- Records for the exercise -

(* ===== verification/RvFloatSpec.v ===== *)
(** * Soft-float arithmetic against the real numbers

    The reading of a bit pattern as an IEEE-754 datum, and the proofs that the
    soft-float operations of src/isa/riscv/float.rs return the correctly
    rounded result of the exact operation on the reals, with the right flags,
    and the prescribed results for zeros, infinities and NaNs. *)

From Stdlib Require Import Reals Lra.
From S2P Require Import Prelude RvFloat RvHostFloat RvRound.

(** ** Data *)

(** An IEEE-754 datum; the value of a finite nonzero one is positive and its
    sign is separate. *)
Inductive datum : Type :=
  | Zero (sign : bool)
  | Inf (sign : bool)
  | NaN (signaling : bool)
  | Finite (sign : bool) (x : R).

Definition datum_sign (d : datum) : bool :=
  match d with Zero s | Inf s | Finite s _ => s | NaN _ => false end.
Definition is_signaling (d : datum) : bool := match d with NaN s => s | _ => false end.

(** The datum a bit pattern encodes. *)
Definition interp (fmt : Fmt.t) (bits : Z) : datum :=
  let sign := Z.testbit bits (Fmt.width fmt - 1) in
  let n := bits mod 2 ^ (Fmt.width fmt - 1) in
  if inf_mag fmt <? n then NaN (negb (Z.testbit bits (Fmt.mant_bits fmt - 1)))
  else if n =? inf_mag fmt then Inf sign
  else if n =? 0 then Zero sign
  else Finite sign (mag_val fmt n).

(** The canonical quiet NaN and the signed infinities and zeros. *)
Definition qnan (fmt : Fmt.t) : Z := inf_mag fmt + 2 ^ (Fmt.mant_bits fmt - 1).
Definition inf_pat_of (fmt : Fmt.t) (sign : bool) : Z := signed_pat fmt sign (inf_mag fmt).
Definition zero_of (fmt : Fmt.t) (sign : bool) : Z := signed_pat fmt sign 0.

(** The real number of a sign and a magnitude. *)
Definition signed (sign : bool) (x : R) : R := if sign then (- x)%R else x.

(** ** Decomposition *)

Lemma land_1_testbit a k : 0 <= k -> negb (Z.land (Z.shiftr a k) 1 =? 0) = Z.testbit a k.
Proof.
  intros Hk. rewrite (Z.land_ones _ 1 ltac:(lia)), <- Z.bit0_mod, Z.shiftr_spec by lia.
  rewrite Z.add_0_l. by destruct (Z.testbit a k).
Qed.

Section Decompose.
Variable fmt : Fmt.t.
Hypothesis Hfmt : fmt_ok fmt.

Abbreviation p := (Fmt.p fmt).
Abbreviation mb := (Fmt.mant_bits fmt).
Abbreviation w1 := (Fmt.width fmt - 1).

Lemma w1_range : 0 <= w1 < 64.
Proof. unfold Fmt.width. destruct Hfmt. lia. Qed.

Lemma canon_eq : Fmt.canon fmt = qnan fmt.
Proof.
  pose proof (mb_range _ Hfmt). pose proof (max_field_range _ Hfmt).
  pose proof (pow_mb_pos _ Hfmt). unfold Fmt.canon, qnan, inf_mag.
  assert (2 ^ (mb - 1) < 2 ^ mb) by (apply Z.pow_lt_mono_r; lia).
  rewrite field_shift by (done || lia). rewrite wshl_exact, Z.mul_1_l; [|lia|lia|].
  - apply lor_join; [lia|]. split; [apply Z.pow_nonneg; lia|done].
  - rewrite Z.mul_1_l. apply Z.pow_lt_mono_r; lia.
Qed.

(** Sign, exponent field and fraction of a pattern. *)
Lemma pattern_fields bits :
  fits (Fmt.width fmt) bits ->
  let n := bits mod 2 ^ w1 in
  negb (Z.land (wshr 64 bits w1) 1 =? 0) = Z.testbit bits w1
  /\ as_u32 (Z.land (wshr 64 bits mb) (Fmt.max_field fmt)) = n / 2 ^ mb
  /\ Z.land bits (Fmt.frac_mask fmt) = n mod 2 ^ mb
  /\ 0 <= n < 2 ^ w1 /\ n / 2 ^ mb <= Fmt.max_field fmt.
Proof.
  intros Hb n. pose proof w1_range. pose proof (mb_range _ Hfmt). pose proof (pow_mb_pos _ Hfmt).
  pose proof (eb_pow _ Hfmt). pose proof (max_field_eq fmt) as Hmf.
  assert (Hn : 0 <= n < 2 ^ w1) by (apply Z.mod_pos_bound, Z.pow_pos_nonneg; lia).
  assert (Hw : 2 ^ w1 = 2 ^ mb * 2 ^ Fmt.exp_bits fmt) by (rewrite width_pow by done; ring).
  assert (Hq : n / 2 ^ mb < 2 ^ Fmt.exp_bits fmt) by (apply Z.div_lt_upper_bound; lia).
  pose proof (Z.div_pos n (2 ^ mb) ltac:(lia) ltac:(lia)).
  split; [|split; [|split; [|split; [done|lia]]]].
  - unfold wshr. rewrite Z.mod_small by lia. apply land_1_testbit. lia.
  - rewrite wshr_div by lia. rewrite Hmf.
    replace (2 ^ Fmt.exp_bits fmt - 1) with (Z.ones (Fmt.exp_bits fmt))
      by (rewrite Z.ones_equiv; lia).
    rewrite Z.land_ones by (destruct Hfmt; lia).
    unfold n. rewrite Hw, Z.rem_mul_r by lia.
    pose proof (Z.mod_pos_bound bits (2 ^ mb) ltac:(lia)).
    rewrite (Z.mul_comm (2 ^ mb)), Z.div_add, (Z.div_small (bits mod _)), Z.add_0_l by lia.
    apply as_u_small. pose proof (Z.mod_pos_bound (bits / 2 ^ mb) (2 ^ Fmt.exp_bits fmt)).
    unfold fits. change (2 ^ 11) with 2048 in *. change (2 ^ 32) with 4294967296. lia.
  - rewrite frac_mask_eq, Z.land_ones by (done || lia). unfold n. rewrite Z.mod_mod_divide; [done|].
    rewrite Hw. exists (2 ^ Fmt.exp_bits fmt). ring.
Qed.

- What you are asked to do -
Across the material, report every line that has the word "IEEE".

- Completed task -
    The reading of a bit pattern as an IEEE-754 datum, and the proofs that the
(** An IEEE-754 datum; the value of a finite nonzero one is positive and its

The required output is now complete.